● **YOUR OBJECTIVE**
Below are several entries. Transcribe exactly those lines that fall from the one with "Member.mk owner (Character.name" through the one with "(map (fun x => if String.eqb", end lines included.

● **SOURCE DATA**
(** X22: alternative courses.  On a store where every node carries its key,
    [find_alternative_courses] returns no row for a course that is not in
    the graph, or that has no level.  For a limit that is not negative it
    returns at most [limit] rows, in the order of their codes; no row is
    the course itself, every row has the level of the course and, when the
    credits of the course are not 0, its credits. *)
Theorem alternatives_differ_and_share_the_level (g : graph) (course_code : string)
    (same_department : bool) (limit : Z) :
  keyed (nodes g) -> 0 <= limit ->
  exists rows,
    find_alternative_courses g course_code same_department limit = Some rows
    /\ Z.of_nat (length rows) <= limit
    /\ Sorted (fun a b => cypher_leb a b = true) (List.map cl_code rows)
    /\ (course_node g course_code = None -> rows = [])
    /\ (forall n, course_node g course_code = Some n ->
          (n !! "level" = None -> rows = [])
          /\ forall row, row ∈ rows ->
               cl_code row <> Some (VStr course_code)
               /\ is_Some (cl_level row)
               /\ cl_level row = n !! "level"
               /\ (py_truthy (n !! "credits") = true ->
                   Some (cl_credits row) = n !! "credits")).
Proof.
  intros Hk Hpos. unfold find_alternative_courses.
  destruct (course_node g course_code) as [n|] eqn:Hn.
  2: { exists []. split; [done|]. split; [cbn; lia|]. split; [constructor|].
       split; [done|]. intros n' Hn'. discriminate. }
  match goal with
  | |- exists rows, ?q = Some rows /\ _ => destruct q as [rows|] eqn:Hrows
  end.
  2: { unfold limit_rows in Hrows. rewrite (proj2 (Z.ltb_ge _ _) Hpos) in Hrows.
       discriminate. }
  exists rows. split; [done|]. split; [|split; [|split]].
  - by apply limit_rows_Some in Hrows as (_ & _ & ?).
  - by eapply listed_sorted.
  - discriminate.
  - intros n' Hn'. injection Hn' as <-. split.
    + intros Hlevel. destruct rows as [|row rows]; [done|]. exfalso.
      destruct (listed_rows _ _ _ _ row Hrows ltac:(apply elem_of_cons; by left))
        as (k & a & _ & Hm & _).
      rewrite Hlevel in Hm. cbn [snd] in Hm.
      destruct (cypher_neq _ _), (a !! "level"); discriminate.
    + intros row Hrow.
      destruct (listed_rows _ _ _ _ _ Hrows Hrow) as (k & a & Ha & Hm & ->).
      cbn [snd] in Hm. apply andb_prop in Hm as [Hm Hcredits].
      apply andb_prop in Hm as [Hm _]. apply andb_prop in Hm as [Hcode Hlevel].
      cbn [listing cl_code cl_level cl_credits snd].
      split; [|split; [|split]].
      * intros Heq. rewrite Heq in Hcode. cbn in Hcode.
        by apply bool_decide_eq_true in Hcode.
      * destruct (a !! "level"); [eauto|discriminate].
      * destruct (a !! "level") as [x|], (n !! "level") as [y|]; try discriminate.
        cbn in Hlevel. apply bool_decide_eq_true in Hlevel. by subst.
      * intros Htruthy. rewrite Htruthy in Hcredits.
        destruct (a !! "credits") as [x|] eqn:Hx, (n !! "credits") as [y|] eqn:Hy;
          try discriminate.
        cbn in Hcredits. apply bool_decide_eq_true in Hcredits. subst y.
        unfold or_3. by rewrite Htruthy.
Qed.

Lemma alternatives_differ_and_share_the_level_witness :
  (fun rows => List.map cl_code rows) <$> find_alternative_courses cs_graph "CS 1400" true 10
  = Some [Some (VStr "CS 1410"); Some (VStr "CS 2420")].
Proof.
  destruct (build_graph_well_formed cs_catalog 0 empty_graph) as [Hk _];
    [apply empty_graph_well_formed..|].
  destruct (alternatives_differ_and_share_the_level cs_graph "CS 1400" true 10 Hk
              ltac:(lia)) as (rows & Hrows & _).
  rewrite Hrows.
  assert (H : Some rows = find_alternative_courses cs_graph "CS 1400" true 10)
    by (symmetry; exact Hrows).
  vm_compute in H. injection H as ->. reflexivity.
Defined.

(** ** The direct prerequisites *)

Lemma node_code_keyed (g : graph) (p : string) :
  keyed (nodes g) -> (Course, p) ∈ dom (nodes g) ->
  node_prop g "code" (Course, p) = Some (VStr p).
Proof.
  intros Hk Hd. unfold node_prop.
  destruct (nodes g !! _) as [n|] eqn:Hn.
  - cbn. exact (Hk Course p n Hn).
  - exfalso. by apply (not_elem_of_dom (nodes g)) in Hn.
Qed.
Lemma extract_msgs_preview_frame data r : same_but_preview r (extract_msgs_preview data r).
Proof.
  unfold extract_msgs_preview. cbv zeta.
  set (r0 := BridgeOperationOutput.set_preview _ r).
  assert (H0 : same_but_preview r r0) by repeat split.
  set (r1 := match prop data "fee" with Some fee => _ | None => r0 end).
  assert (H1 : same_but_preview r0 r1).
  { unfold r1. destruct (prop data "fee") as [fee|]; [|apply same_but_preview_refl].
    destruct (truthy fee); [apply same_but_preview_field|apply same_but_preview_refl]. }
  set (r2 := match prop data "estimatedDuration" with Some d => _ | None => r1 end).
  assert (H2 : same_but_preview r1 r2).
  { unfold r2. destruct (prop data "estimatedDuration") as [d|];
      [|apply same_but_preview_refl].
    destruct (truthy d); [apply same_but_preview_field|apply same_but_preview_refl]. }
  assert (H : same_but_preview r r2)
    by (eapply same_but_preview_trans; [|exact H2];
        eapply same_but_preview_trans; [exact H0|exact H1]).
  clearbody r2. clear - H.
  destruct (prop data "txs") as [txs|]; [|exact H].
  destruct (truthy txs && length_positive txs); [|exact H].
  eapply same_but_preview_trans; [exact H|].
  set (ctx := chain (first_item txs) "cosmos_tx").
  eapply same_but_preview_trans;
    [|apply (same_but_preview_opt _ truthy "msgsCount" (fun n => n))].
  eapply same_but_preview_trans;
    [|apply (same_but_preview_opt _ truthy "signerAddress" (fun n => n))].
  eapply same_but_preview_trans;
    [apply (same_but_preview_opt (chain ctx "chain_id") truthy "chainId" (fun n => n))|].
  destruct (chain ctx "path") as [[]|];
    try apply same_but_preview_refl. apply same_but_preview_field.
Qed.

Lemma preview_shows_field k v k' v' r :
  k <> k' -> preview_shows k v r -> preview_shows k v (set_preview_field k' v' r).
Proof.
  intros Hne (pv & Hp & Hg). unfold set_preview_field. rewrite Hp. simpl.
  eexists. split; [reflexivity|]. rewrite map_get_set.
  destruct (String.eqb_spec k k'); [contradiction|exact Hg].
Qed.

Lemma preview_shows_opt k v (o : option json) (f : json -> bool) k' (g : json -> json) r :
  k <> k' -> preview_shows k v r ->
  preview_shows k v
    match o with
    | Some x => if f x then set_preview_field k' (g x) r else r
    | None => r
    end.
Proof.
  intros Hne H. destruct o as [x|]; [|exact H].
  destruct (f x); [now apply preview_shows_field|exact H].
Qed.

Lemma extract_msgs_preview_fee data r fee :
  prop data "fee" = Some fee -> truthy fee = true ->
  preview_shows "fee"
    (JStr (if typeof_object fee then JSON_stringify fee else to_String fee))
    (extract_msgs_preview data r).
Proof.
  intros Hf Ht. unfold extract_msgs_preview. cbv zeta. rewrite Hf, Ht.
  set (v := JStr (if typeof_object fee then JSON_stringify fee else to_String fee)).
  set (r1 := set_preview_field "fee" v _).
  assert (H1 : preview_shows "fee" v r1).
  { unfold r1, set_preview_field. simpl. eexists. split; [reflexivity|].
    now rewrite map_get_set. }
  clearbody r1.
  assert (H2 : preview_shows "fee" v
                 match prop data "estimatedDuration" with
                 | Some d =>
                     if truthy d
                     then set_preview_field "estimatedDuration" (JStr (to_String d)) r1
                     else r1
                 | None => r1
                 end).
  { apply (preview_shows_opt "fee" v _ truthy "estimatedDuration"
             (fun d => JStr (to_String d))); [discriminate|exact H1]. }
  match goal with
  | H : preview_shows "fee" v ?x |- context [?y] =>
      constr_eq x y; set (r2 := x) in *
  end.
  clearbody r2. clear - H2.
  destruct (prop data "txs") as [txs|]; [|exact H2].
  destruct (truthy txs && length_positive txs); [|exact H2].
  set (ctx := chain (first_item txs) "cosmos_tx").
  apply (preview_shows_opt "fee" v _ truthy "msgsCount" (fun n => n)); [discriminate|].
  apply (preview_shows_opt "fee" v _ truthy "signerAddress" (fun n => n)); [discriminate|].
  assert (H3 : preview_shows "fee" v
                 match chain ctx "chain_id" with
                 | Some chainId =>
                     if truthy chainId then set_preview_field "chainId" chainId r2 else r2
                 | None => r2
                 end).
  { apply (preview_shows_opt "fee" v _ truthy "chainId" (fun n => n));
      [discriminate|exact H2]. }
  destruct (chain ctx "path") as [[]|]; try exact H3.
  apply preview_shows_field; [discriminate|exact H3].
Qed.
Lemma get_None_keys k o : JsObject.get k o = None -> ~ In k (JsObject.keys o).
Proof.
  unfold JsObject.keys. induction o as [|[k1 v1] r IH]; simpl; auto.
  destruct (String.eqb_spec k k1); [discriminate|].
  intros H [E|Hin]; [congruence|]. now apply IH.
Qed.

End DictionaryMore.

(** ** Create, continued *)

Lemma filter_map_commute (A : Type) (p : A -> bool) (g : A -> A) (l : list A) :
  (forall x, p (g x) = p x) -> filter p (map g l) = map g (filter p l).
Proof.
  intros H. induction l as [|x l IH]; simpl; auto.
  rewrite H. destruct (p x); simpl; now rewrite IH.
Qed.

(** The world a successful [create] leaves, field by field. *)
Lemma create_success (env : CreateEnv) (owner : Z) (core : FactionCore.t) (w : World)
  (factionId : string) :
  fst (create env owner core w) = Returns (mkResult true factionId) ->
  exists name character rest first ranks,
    FactionCore.factionName core = Some name /\
    db.getManyCharactersById owner (database w) = character :: rest /\
    truthy (Character.faction character) = false /\
    cloneRanks env 0 (DefaultRanks env) = first :: ranks /\
    db.getManyFactionsByName name (database w) = [] /\
    document env = Some factionId /\
    factionId <> "" /\
    let faction :=
      Factions.mk (Some factionId) name
        (match FactionCore.bank core with Some b => b | None => 0 end)
        [(Str.ofNumber owner,
          Member.mk owner (Character.name character) true (Grades.gradeId first) true)]
        (first :: ranks) [] [] in
    snd (create env owner core w) =
      mkWorld (JsObject.set factionId faction (factions w)) (callbacks w)
        (mkDatabase
           (FactionsCollection (database w) ++ [mkDocument factionId (db.encode faction)])
           (map (fun x => if String.eqb (Character._id character) (Character._id x)
                          then Character.with_faction (Some factionId) x else x)
                (CharactersCollection (database w)))
           (VehiclesCollection (database w)))
        (players w) (altVehicles w) (delivered w).
Proof.
  unfold create.
  destruct (FactionCore.factionName core) as [name|] eqn:En; [|discriminate].
  destruct (negb (truthy (Some name))); [discriminate|].
  destruct (db.getManyCharactersById owner (database w)) as [|c rest]; [discriminate|].
  destruct (truthy (Character.faction c)) eqn:Ec; [discriminate|].
  destruct (cloneRanks env 0 (DefaultRanks env)) as [|g ranks]; [discriminate|].
  destruct (db.getManyFactionsByName name (database w)) as [|e es] eqn:Ee;
    [|discriminate].
  cbn [List.length Nat.ltb Nat.leb].
  destruct (document env) as [i|]; simpl; [|discriminate].
  destruct (String.eqb_spec i ""); simpl; [discriminate|].
  intros H. injection H as <-.
  exists name, c, rest, g, ranks. repeat split; auto.
Qed.

Lemma find_character_map (i : string) (p : Character.t -> bool)
  (g : Character.t -> Character.t) (l : list Character.t) :
  (forall x, Character._id (g x) = Character._id x) ->
  find (fun c => String.eqb (Character._id c) i)
       (map (fun x => if p x then g x else x) l) =
  option_map (fun x => if p x then g x else x)
             (find (fun c => String.eqb (Character._id c) i) l).
Proof.
  intros Hg. induction l as [|x l IH]; simpl; [reflexivity|].
  assert (E : Character._id (if p x then g x else x) = Character._id x).
  { destruct (p x); auto. }
  rewrite E. destruct (String.eqb (Character._id x) i); auto.
Qed.

(** X1. When [create] succeeds with identifier [factionId], [findFactionById]
    finds under [factionId] a record with the requested name and that [_id],
    the record is listed by [getAllFactions], and the lookup of every other
    identifier answers what it answered before. *)
Theorem create_then_lookup (env : CreateEnv) (owner : Z) (core : FactionCore.t)
  (w : World) (factionId : string) :
  fst (create env owner core w) = Returns (mkResult true factionId) ->
  (exists faction,
     findFactionById factionId (snd (create env owner core w)) = Some faction /\
     FactionCore.factionName core = Some (Factions.factionName faction) /\
     Factions._id faction = Some factionId /\
     In faction (getAllFactions (snd (create env owner core w)))) /\
  (forall k, k <> factionId ->
     findFactionById k (snd (create env owner core w)) = findFactionById k w).
Proof.
  intros H. destruct (create_success env owner core w H)
    as [name [c [rest [g [ranks [Hn [_ [_ [_ [_ [_ [_ Hw]]]]]]]]]]]].
  cbv zeta in Hw. rewrite Hw. unfold findFactionById, getAllFactions. simpl. split.
  - eexists. split; [apply get_set_same|]. repeat split; auto.
    apply in_values. exists factionId. apply get_In, get_set_same.
  - intros k Hk. apply get_set_other. congruence.
Qed.

(** X1 (witness): "Lost MC" created for character 9. *)
Lemma create_then_lookup_witness :
  (exists faction,
     findFactionById "f2" (snd (create (exampleEnv (Some "f2")) 9 lostMC offlineWorld)) =
       Some faction /\
     FactionCore.factionName lostMC = Some (Factions.factionName faction) /\
     Factions._id faction = Some "f2" /\
     In faction (getAllFactions (snd (create (exampleEnv (Some "f2")) 9 lostMC offlineWorld)))) /\
  (forall k, k <> "f2" ->
     findFactionById k (snd (create (exampleEnv (Some "f2")) 9 lostMC offlineWorld)) =
     findFactionById k offlineWorld).
Proof.
  apply (@create_then_lookup (exampleEnv (Some "f2")) 9 lostMC offlineWorld "f2").
  reflexivity.
Defined.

● **OUTPUT OF THE TASK**
          Member.mk owner (Character.name character) true (Grades.gradeId first) true)]
        (first :: ranks) [] [] in
    snd (create env owner core w) =
      mkWorld (JsObject.set factionId faction (factions w)) (callbacks w)
        (mkDatabase
           (FactionsCollection (database w) ++ [mkDocument factionId (db.encode faction)])
           (map (fun x => if String.eqb (Character._id character) (Character._id x)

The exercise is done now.